On the way up the car ran fine as well as while we were up north. Coming back down after driving for about 2-3 hours going down the highway the car just stalled and quit (of course this is while my wife, son, dog, and MIL are in the car with all of our stuff). After doing a cursory check under the hood I didn't see anything obvious. I did have fuel at the CFI, but what pressure I do not know. The car would turn over just fine, but it wouldn't start. As any good person driving a Ford with TFI I had a spare ignition module which I installed. No dice. With the limited tools I had it appeared I wasn't getting spark. Wife and son walk to the gas station down the street while I ponder my next move. After checking a few more things I have my MIL crank the engine while I check something and it starts up (this is after about 20 minutes or so). Elated I go pick up my wife and son and we get back on the road.

Everything is going fine and then about 1 hour later the same thing happens. Pull off the road and same thing. Again after sitting for a while it starts back up. Since changing the TFI module seemingly had no effect I then focused on the coil. I located one at a parts store and swapped it out. Ran fine. After this it was getting dark and cooling down. Another two hours of driving and just as we are getting off the highway by our house it stalls again. Again same thing won't restart until sitting for a while.

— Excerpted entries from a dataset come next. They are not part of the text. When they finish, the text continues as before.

(* ===== verification/Prelude.v ===== *)
(** * Velnor: verified core of a GitHub Actions host

    Velnor runs GitHub Actions jobs on a host. A daemon registers runners,
    takes jobs, executes their steps, reports their completion, and keeps
    everything that must survive a crash in SQLite databases. This development
    follows a job through it:

    - the _permit ledger_ ([crates/velnor-control/src/permit_ledger.rs]), the
      host-wide [max_jobs] admission ledger that several daemon processes
      share. A job may run only while its holder has a permit row; waiting
      holders queue in a demand table;
    - the _scale-set controller_ ([crates/velnor-runner/src/scaleset]), which
      turns job offers into permits, acquisitions and workers across two
      databases that no transaction spans, and the _listener_ in front of it
      ([scaleset/listener.rs]), which fetches the messages the offers come in;
    - the _fleet journal_ ([crates/velnor-control/src/journal.rs]): an event
      log, a pure reducer from events to the fleet state (slots, jobs,
      completion outbox), the tables the state is materialized in, and the
      checked replay of the log;
    - the journal's _disk pressure_ part (same file): the leases that bind a
      worker process to one launch of its slot, the fences under which an
      acquisition is recorded, answered or given up, and the episodes of low
      disk space that stop admission, drain the fleet and fence it;
    - the _control services_ ([crates/velnor-control/src/lifecycle.rs] and
      [logs.rs]): the lifecycle requests an operator may repeat, the desired
      state they write, and the log streams read through cursors; and the pass
      of the _node controller_ ([node/controller.rs] of the runner) in which
      the desired state takes effect on the journal;
    - the _expression engine_ ([crates/velnor-runner/src/expression]): lexer,
      shunting-yard parser, values and evaluator of workflow expressions;
    - the _step engine_ ([executor.rs], [execution/], [script_step.rs] of the
      runner): the state of a job between its steps, the contexts expressions
      read, step conditions and the two rendering passes of templates;
    - the _output of steps_ ([workflow_command.rs], [command_files.rs]): the
      commands a step prints, the log made of its output, and the files it
      writes;
    - the _secret masker_ and the _vsock protocol_
      ([crates/velnor-model/src/redaction.rs], [vsock_protocol.rs]): what may
      leave in a log, and what host and guest of a microVM say to each other;
    - the vocabulary they share ([crates/velnor-model/src/node.rs] and
      [lifecycle.rs]): phases, readiness proofs, the health document and the
      job lifecycle machine.

    ** Files and what they model

    Foundations:
    - [Prelude]: machine integers with Rust's edge behaviour, [result] with
      its [let?] notation, the transaction monad [tx] ([let*]) in which a call
      commits, rolls back or throws, the Hoare-style rules for it, and keyed
      lists ([find_key], [update_first]). [Numerals]: numbers as text.
    - [TextOps], [Utf8]: Rust's [str] searches, [BTreeMap], UTF-8 and
      big-endian integers.
    - [NodeModel] ([node.rs]), [Lifecycle] ([lifecycle.rs]).

    Permit ledger:
    - [LedgerData], [LedgerOps], [LedgerReconcile]: the tables as finite maps
      keyed by their primary keys, one definition per SQL statement (unique
      constraints included), one per public method of [PermitLedger], and the
      four loops of the reconciliation with its final sweep.
    - [LedgerInv], [LedgerSteps]: the ledger invariant [Inv], the step
      relation [step_ok] and the proof that each method respects both.
    - [LedgerSafety] (executions of calls, [exec_all]), [LedgerQueue],
      [LedgerFence], [LedgerRecovery], [LedgerReplay]: the theorems.

    Fleet journal:
    - [JournalData], [JournalReduce]: [FleetState], [Event], the predicates
      and [reduce], one definition per arm of the match.
    - [JournalInv], [JournalSafety] (the state machine [jstep] and what holds
      in every [reachable] state), [JournalEvolution], [JournalJobs].
    - [JournalStore], [JournalStoreProofs]: the columns of the materialized
      state, [persist_rows], [load_materialized_state], the latches.
    - [JournalReplay], [JournalRefine]: the log, [apply_many], the checked
      read, and the simulation between writer and replay up to [core].

    Disk pressure:
    - [PressureData] (rows, checks, owner of the journal, current leases),
      [PressureFences] ([apply_many_inner] in full, the acquisition
      operations, issuing and revoking of leases), [PressureEpisodes] (clocks
      and volumes of roots, alias groups, observation and advance of one
      sample), [PressureOps] (the public operations and the terminal fence).
    - [PressureSteps]: all writing operations as one alphabet [JournalOp] with
      [run_op], and what each leaves of log, tables and leases.
      [PressureLeases], [PressureEnds] (how episodes go on and end),
      [PressureRefine] (every [execution] keeps log and tables in step, the
      terminal fence, and the scenario the witnesses run): the theorems.

    Expression engine:
    - [ExprText], [ExprValue], [ExprLexer], [ExprParser], [ExprEval]: the
      code; the contexts are the classes [ParseEnvironment] and
      [EvaluationContext], which the step engine implements.
    - [ExprLexProofs], [ExprGrammar] (the reference grammar [Derives]),
      [ExprComplete], [ExprSound], [ExprEvalProofs], [ExprMeaning] (with a
      concrete runner), [ExprFormat]: the theorems.

    Scale-set controller:
    - [ScaleIds], [ScaleData], [ScaleStores]: identities, the tables of the
      state database, one definition per store method.
    - [ScaleProg]: programs whose atomic steps are single transactions on
      either database, with interference by other processes and crashes
      between any two steps. [ScaleCapacity], [ScaleContract]: the interface
      [CapacityLedger], its two implementations and the contract both keep.
    - [ScaleProcessor], [ScaleReconcile]: [scale], [startup], [idle_poll].
    - [ScaleStoreProofs], [ScaleSafety], [ScaleAcquire],
      [ScaleRecovery], [ScaleLife], [ScaleSample]: every step keeps the
      databases safe; the life of an adapter; sample runs.
    - [ScaleListener], [ScaleListenerProofs]: the poll loop, the session, the
      backoff, and the protocol they keep with the service.

    Control services and node controller:
    - [ControlLogs], [ControlLogProofs]: the bounded buffers of log lines,
      cursors, pages, and a reader that follows a stream.
    - [ControlLifecycle], [ControlLifecycleProofs]: the operation records, the
      quota of idempotency keys, the desired state, versions and phases.
    - [NodeAdmission]: the controller's admission pass, which joins desired
      state and journal.

    Steps and their output:
    - [StepScopes] ([execution/composite_scopes.rs]), [StepState] (the state
      of a job, its contexts, the recording of results and the conditions:
      [executor.rs], [step_outcome.rs], [step_conditions.rs]), [StepTemplate]
      (template scanner, rendering at the step and at job setup).
    - [StepConditions], [StepScan] (the scanner against the lexer),
      [StepDeferral] (the two rendering passes composed): the theorems.
    - [WorkflowCommands], [WorkflowProofs]: parser and renderer of step
      output. [CommandFiles]: the files of [GITHUB_ENV] and the like.
    - [Redaction], [RedactionProofs]: the masker.
    - [VsockCodec], [VsockProofs]: messages, frames, streams, the nonce.

    ** Correspondence

    A definition has the name of the function it translates; an arm of
    [reduce] is [reduce_<event>]. Where Rust returns early, the definition
    has the same guard in the same order. A SQLite transaction is a function
    from the database to the database: [commit] keeps the changes,
    [rollback] (an early [return] that drops the transaction) and [throw]
    undo them, and calls of different processes interleave as whole
    transactions because every write transaction is [Immediate], or, where
    a pressure operation opens a deferred one, because SQLite refuses its
    first write when another process wrote since its first read. An
    execution of the ledger or of the journal is therefore an arbitrary list
    of calls with arbitrary arguments and clocks. The controller is a program
    of such transactions; [visits] is every world it passes through, with any
    allowed change by others in between, and a [life] is a sequence of
    programs each of which may be cut short. The listener is a program of
    calls that an environment answers in any way, and its process may stop
    between any two of them. A JSON column is the value it
    encodes, a state column the text it holds.

    Strings are lists of Unicode scalar values, a position in a string is the
    text before it, bytes are numbers below 256, a [BTreeMap] is its sorted
    list of entries. Integers are [Z] or [N] with the source's saturation,
    clamping and wrap-around written out; numbers of expressions are IEEE
    binary64 values. A panic is a value ([Panic], [EPanic]), and collections
    of the evaluator carry the address they are compared by.

    The clock, the process id, fresh UUIDs, the liveness of a process and the
    workspace digest of [hashFiles] are arguments. Packages are interfaces:
    [sha2], [serde_json], the case table of [icu_casemap], [aho_corasick],
    the normalization of [unicode_normalization].
    Where a theorem needs a law of one, the law is documented behaviour of
    the package (a digest has 32 bytes, decoding an encoded event gives it
    back, a match is leftmost and longest), and a concrete function is shown
    to satisfy it. Remediation texts of errors, log lines, metrics and
    SQLite's I/O errors are not modelled.

    ** What is proved

    - Admission, C1, C2, C5 to C7, C21, C22, C24, C25: capacity is never
      exceeded in any execution; permits and demands stay coupled; grants are
      first come first served among fresh demands and the queue does not
      stall; a stale token or a foreign generation changes nothing; a cleanup
      claim is protected; reconciliation drops no permit; staged acquisitions
      and releases can be repeated.
    - Controller, C3, C4, C11, C23, C40: through every crash and interference
      no permit is left without a durable record that leads to it, nothing is
      asked of the job queue that is not backed by permits on disk, recovery
      only repeats recorded requests, an untrusted offer is never granted;
      and one case in which a returned request wedges the adapter.
    - Listener, C16, C20: the saved cursor never passes a message that was not
      handled, through any sequence of restarts; polls and capacity wait for
      the startup pass of their epoch, and only a message that was scaled is
      acknowledged.
    - Lifecycle requests, C17, C19, C39: a repeated request takes effect once
      while its record lasts; after a pass of the controller the journal
      admits work exactly as the desired state says; and one case in which
      requests that were overtaken exhaust the quota for good.
    - Log service, C18: a read through a cursor is the part of the log the
      cursor points at or a refusal.
    - Journal, C8, C9, C26 to C30: after any execution of its operations,
      those of disk pressure included, the checked read agrees with the tables,
      every reachable fleet is consistent, readiness is proven, a completion
      is sent once and its retries are bounded, an owned job is never
      forgotten, a drained fleet takes no work.
    - Disk pressure, C31 to C35: while an episode is recorded nothing admits
      work and no lease comes to life; a lease that lapsed is never current
      again; a worker without its lease changes nothing but the answer to its
      own recorded acquisition; an episode ends only by a healthy measurement
      or, once terminal, in a fleet that is fenced and free of jobs; the
      terminal fence succeeds and stops every slot and every lease.
    - Expressions, C10, C36, C37: the parser is the grammar, evaluation never
      panics, [format] expands templates.
    - Steps, C14, C15: after a failure or a cancellation every step without a
      status function is skipped; a deferred expression is evaluated once, in
      the contexts of the step, as it was written.
    - Output, C12, C38: no secret survives masking; stopped output has no
      effect.
    - Protocol, C13: a byte sequence decodes exactly when it is the frame of a
      message.

    Further theorems without a number accompany these: round trips of the
    materialized state, of string literals, of workflow commands and of
    command files, tilings of expressions and templates, the coherence of
    comparisons, what early rendering may fix, the agreement of the log with
    the commands that take effect, a reader that misses nothing and the bound
    of the log buffer, and the examples that evaluate executions in which the
    code departs from what it says of itself.

    ** Bounds and fuel

    Loops over lists and maps are structural. Where the source loops on a
    position, the fuel is a length that the loop provably does not exceed,
    and the theorems that produce results show it: the token loop and the
    loops of command files (one more than the characters), the loops of
    [format] and of template spans (the length of the template), the operator
    stack of the parser (its height), the masker (the length of the text),
    decimal digits ([Z.log2] plus one), the exponent search of number printing
    (400, beyond the range of binary64). The executor of [ScaleSample] runs
    sample programs with a fuel of 400; no theorem depends on it.

    ** Not modelled, and the order of further work

    - [journal.rs]: schema migrations, opening with retries, the launch read
      from the environment of a worker process.
    - [PermitLedger::open]'s schema repair and the two migrations of legacy
      rows; the databases start as the seed [open] writes.
    - The HTTP session behind the listener and the worker lane's process
      handling, whose interfaces are the calls of [ScaleListener] and a class.
    - The event stream and the queries of the control services, and the node
      controller's supervision loop, of which the admission pass is modelled.
    - The step loop itself, action resolution, caches, checkout and the
      execution backends, which drive processes, containers and the network;
      decoding of byte order marks in command files.
    - Network clients, rendering, command line and benchmarking crates. *)

From Stdlib Require Import ZArith Lia.
From stdpp Require Import base gmap sets list strings sorting.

Sooo, since it is hard to diagnose a problem when it is so hard to recreate I am about at the point where I am willing to just throw parts at it (as if I weren't already there). My next step was to replace the distributor pickup coil unless anyone has any other suggestions. Clearly something is getting hot, failing, cooling down, and then resumes working. Definitely sounds like an electrical component to me. Since I had fuel at the CFI (again could only check for fuel not the actual pressure) I am assuming the fuel pump(s) are okay. Yes I realize that new parts (ignition module and coil) can be bad, but changing them didn't really seem to change anything.

This engine will eventually be replaced so I don't want to go crazy, but it needs to provide a couple more years of reliable service before that happens.